Records for this exercise:
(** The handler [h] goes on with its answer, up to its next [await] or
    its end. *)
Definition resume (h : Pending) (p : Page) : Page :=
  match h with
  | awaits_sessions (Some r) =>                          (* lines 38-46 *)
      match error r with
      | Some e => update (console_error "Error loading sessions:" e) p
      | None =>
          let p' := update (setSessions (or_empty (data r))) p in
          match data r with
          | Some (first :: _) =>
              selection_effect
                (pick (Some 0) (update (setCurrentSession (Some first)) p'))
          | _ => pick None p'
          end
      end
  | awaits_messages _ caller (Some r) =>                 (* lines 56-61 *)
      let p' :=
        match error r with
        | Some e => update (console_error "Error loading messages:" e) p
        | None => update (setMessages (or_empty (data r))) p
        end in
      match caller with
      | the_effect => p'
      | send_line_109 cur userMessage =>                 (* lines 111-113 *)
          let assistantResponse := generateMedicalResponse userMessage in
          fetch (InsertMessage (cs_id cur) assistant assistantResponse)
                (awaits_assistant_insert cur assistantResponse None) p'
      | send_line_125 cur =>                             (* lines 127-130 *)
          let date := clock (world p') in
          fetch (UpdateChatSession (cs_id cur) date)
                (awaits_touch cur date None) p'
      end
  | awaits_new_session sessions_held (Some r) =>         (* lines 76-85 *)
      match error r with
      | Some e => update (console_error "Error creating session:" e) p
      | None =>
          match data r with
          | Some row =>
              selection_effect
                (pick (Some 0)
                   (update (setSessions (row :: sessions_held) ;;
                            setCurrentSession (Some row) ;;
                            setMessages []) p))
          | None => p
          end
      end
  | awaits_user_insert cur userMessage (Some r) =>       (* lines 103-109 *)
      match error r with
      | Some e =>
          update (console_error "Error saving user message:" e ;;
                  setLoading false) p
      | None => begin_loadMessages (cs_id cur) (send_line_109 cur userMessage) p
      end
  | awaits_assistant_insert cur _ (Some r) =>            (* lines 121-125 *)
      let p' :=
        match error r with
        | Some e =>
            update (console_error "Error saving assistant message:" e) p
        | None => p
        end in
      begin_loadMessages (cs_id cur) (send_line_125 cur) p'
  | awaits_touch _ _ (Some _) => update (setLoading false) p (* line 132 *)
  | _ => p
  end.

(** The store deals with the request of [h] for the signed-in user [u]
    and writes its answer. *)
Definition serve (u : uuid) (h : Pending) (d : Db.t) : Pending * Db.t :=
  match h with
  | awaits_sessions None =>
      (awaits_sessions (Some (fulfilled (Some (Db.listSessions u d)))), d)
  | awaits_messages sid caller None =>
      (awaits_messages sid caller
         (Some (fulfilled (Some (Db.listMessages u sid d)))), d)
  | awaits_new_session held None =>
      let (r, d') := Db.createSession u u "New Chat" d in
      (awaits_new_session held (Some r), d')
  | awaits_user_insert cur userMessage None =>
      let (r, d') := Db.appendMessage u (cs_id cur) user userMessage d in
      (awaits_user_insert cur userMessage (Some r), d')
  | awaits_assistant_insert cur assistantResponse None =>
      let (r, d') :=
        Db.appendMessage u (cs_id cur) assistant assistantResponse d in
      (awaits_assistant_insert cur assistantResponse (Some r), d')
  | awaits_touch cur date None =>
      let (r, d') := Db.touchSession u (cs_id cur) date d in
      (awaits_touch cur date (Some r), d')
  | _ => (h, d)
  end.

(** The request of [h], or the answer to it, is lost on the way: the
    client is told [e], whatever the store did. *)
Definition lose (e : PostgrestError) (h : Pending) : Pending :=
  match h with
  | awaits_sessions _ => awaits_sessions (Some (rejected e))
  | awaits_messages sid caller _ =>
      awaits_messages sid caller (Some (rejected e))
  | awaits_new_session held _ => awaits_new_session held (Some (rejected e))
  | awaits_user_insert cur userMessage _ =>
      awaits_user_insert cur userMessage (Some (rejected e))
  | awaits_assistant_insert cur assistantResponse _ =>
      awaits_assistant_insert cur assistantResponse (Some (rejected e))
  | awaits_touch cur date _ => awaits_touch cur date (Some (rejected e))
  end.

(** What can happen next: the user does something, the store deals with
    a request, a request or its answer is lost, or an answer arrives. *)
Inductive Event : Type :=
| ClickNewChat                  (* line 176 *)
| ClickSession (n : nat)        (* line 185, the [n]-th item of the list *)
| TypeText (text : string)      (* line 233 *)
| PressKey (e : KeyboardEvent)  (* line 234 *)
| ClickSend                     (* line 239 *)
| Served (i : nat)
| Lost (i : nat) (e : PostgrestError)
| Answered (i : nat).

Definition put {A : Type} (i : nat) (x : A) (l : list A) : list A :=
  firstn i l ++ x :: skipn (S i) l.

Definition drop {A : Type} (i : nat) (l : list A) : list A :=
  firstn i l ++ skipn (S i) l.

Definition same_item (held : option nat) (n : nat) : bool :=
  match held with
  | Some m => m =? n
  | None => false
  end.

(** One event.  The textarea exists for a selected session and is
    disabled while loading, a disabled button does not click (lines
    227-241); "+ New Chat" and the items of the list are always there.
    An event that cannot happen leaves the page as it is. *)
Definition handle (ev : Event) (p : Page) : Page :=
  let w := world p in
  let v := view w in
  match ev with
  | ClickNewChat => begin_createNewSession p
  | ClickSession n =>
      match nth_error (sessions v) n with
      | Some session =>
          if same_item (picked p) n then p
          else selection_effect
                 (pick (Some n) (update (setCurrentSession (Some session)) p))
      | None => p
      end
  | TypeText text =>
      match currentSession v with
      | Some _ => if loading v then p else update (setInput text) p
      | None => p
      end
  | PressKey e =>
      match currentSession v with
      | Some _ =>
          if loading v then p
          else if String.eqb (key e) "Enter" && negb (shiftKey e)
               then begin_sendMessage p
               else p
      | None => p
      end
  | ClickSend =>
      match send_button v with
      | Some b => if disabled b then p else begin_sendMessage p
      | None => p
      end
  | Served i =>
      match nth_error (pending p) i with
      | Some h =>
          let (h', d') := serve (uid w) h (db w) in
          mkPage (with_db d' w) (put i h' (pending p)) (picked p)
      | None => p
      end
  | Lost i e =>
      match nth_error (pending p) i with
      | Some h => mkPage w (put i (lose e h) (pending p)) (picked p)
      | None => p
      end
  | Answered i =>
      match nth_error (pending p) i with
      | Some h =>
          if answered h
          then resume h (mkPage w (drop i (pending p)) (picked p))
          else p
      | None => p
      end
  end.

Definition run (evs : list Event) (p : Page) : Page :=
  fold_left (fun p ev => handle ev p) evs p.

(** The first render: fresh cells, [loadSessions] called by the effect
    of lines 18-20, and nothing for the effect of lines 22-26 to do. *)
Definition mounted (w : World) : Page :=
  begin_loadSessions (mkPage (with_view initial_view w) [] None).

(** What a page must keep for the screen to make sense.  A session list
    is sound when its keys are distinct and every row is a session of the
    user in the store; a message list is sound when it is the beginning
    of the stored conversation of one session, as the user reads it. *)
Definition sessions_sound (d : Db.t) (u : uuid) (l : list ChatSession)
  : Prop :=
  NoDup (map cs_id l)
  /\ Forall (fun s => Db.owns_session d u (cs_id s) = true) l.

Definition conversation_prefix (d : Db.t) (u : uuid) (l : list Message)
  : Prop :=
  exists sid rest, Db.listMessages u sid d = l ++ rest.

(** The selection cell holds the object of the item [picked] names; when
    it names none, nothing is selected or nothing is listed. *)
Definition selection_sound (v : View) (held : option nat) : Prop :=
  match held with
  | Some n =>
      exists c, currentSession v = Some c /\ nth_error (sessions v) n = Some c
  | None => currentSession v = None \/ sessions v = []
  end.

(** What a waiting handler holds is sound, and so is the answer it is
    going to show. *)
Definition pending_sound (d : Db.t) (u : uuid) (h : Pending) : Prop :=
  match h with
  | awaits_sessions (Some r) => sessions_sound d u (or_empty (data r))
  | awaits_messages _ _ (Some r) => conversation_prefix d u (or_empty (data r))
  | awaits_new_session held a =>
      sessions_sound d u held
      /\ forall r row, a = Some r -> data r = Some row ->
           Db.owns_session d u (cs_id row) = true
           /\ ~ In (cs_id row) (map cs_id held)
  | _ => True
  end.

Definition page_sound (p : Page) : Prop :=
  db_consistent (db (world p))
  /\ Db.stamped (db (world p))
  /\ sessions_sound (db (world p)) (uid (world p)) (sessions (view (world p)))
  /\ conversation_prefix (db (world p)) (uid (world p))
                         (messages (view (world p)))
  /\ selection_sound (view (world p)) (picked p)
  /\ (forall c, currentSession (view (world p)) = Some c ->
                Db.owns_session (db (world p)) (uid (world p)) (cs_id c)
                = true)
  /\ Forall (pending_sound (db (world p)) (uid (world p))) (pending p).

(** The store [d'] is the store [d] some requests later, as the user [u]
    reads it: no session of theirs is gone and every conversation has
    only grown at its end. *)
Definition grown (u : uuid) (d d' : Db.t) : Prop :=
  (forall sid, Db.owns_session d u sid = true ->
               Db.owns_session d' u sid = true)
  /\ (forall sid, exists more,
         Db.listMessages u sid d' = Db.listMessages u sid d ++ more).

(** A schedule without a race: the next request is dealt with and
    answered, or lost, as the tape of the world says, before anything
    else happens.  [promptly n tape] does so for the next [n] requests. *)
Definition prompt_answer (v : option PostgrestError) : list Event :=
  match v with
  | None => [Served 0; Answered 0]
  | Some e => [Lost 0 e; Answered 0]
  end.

What to do:
Copy every line of the listing where the word "drop" appears.

Result:
Definition drop {A : Type} (i : nat) (l : list A) : list A :=
          then resume h (mkPage w (drop i (pending p)) (picked p))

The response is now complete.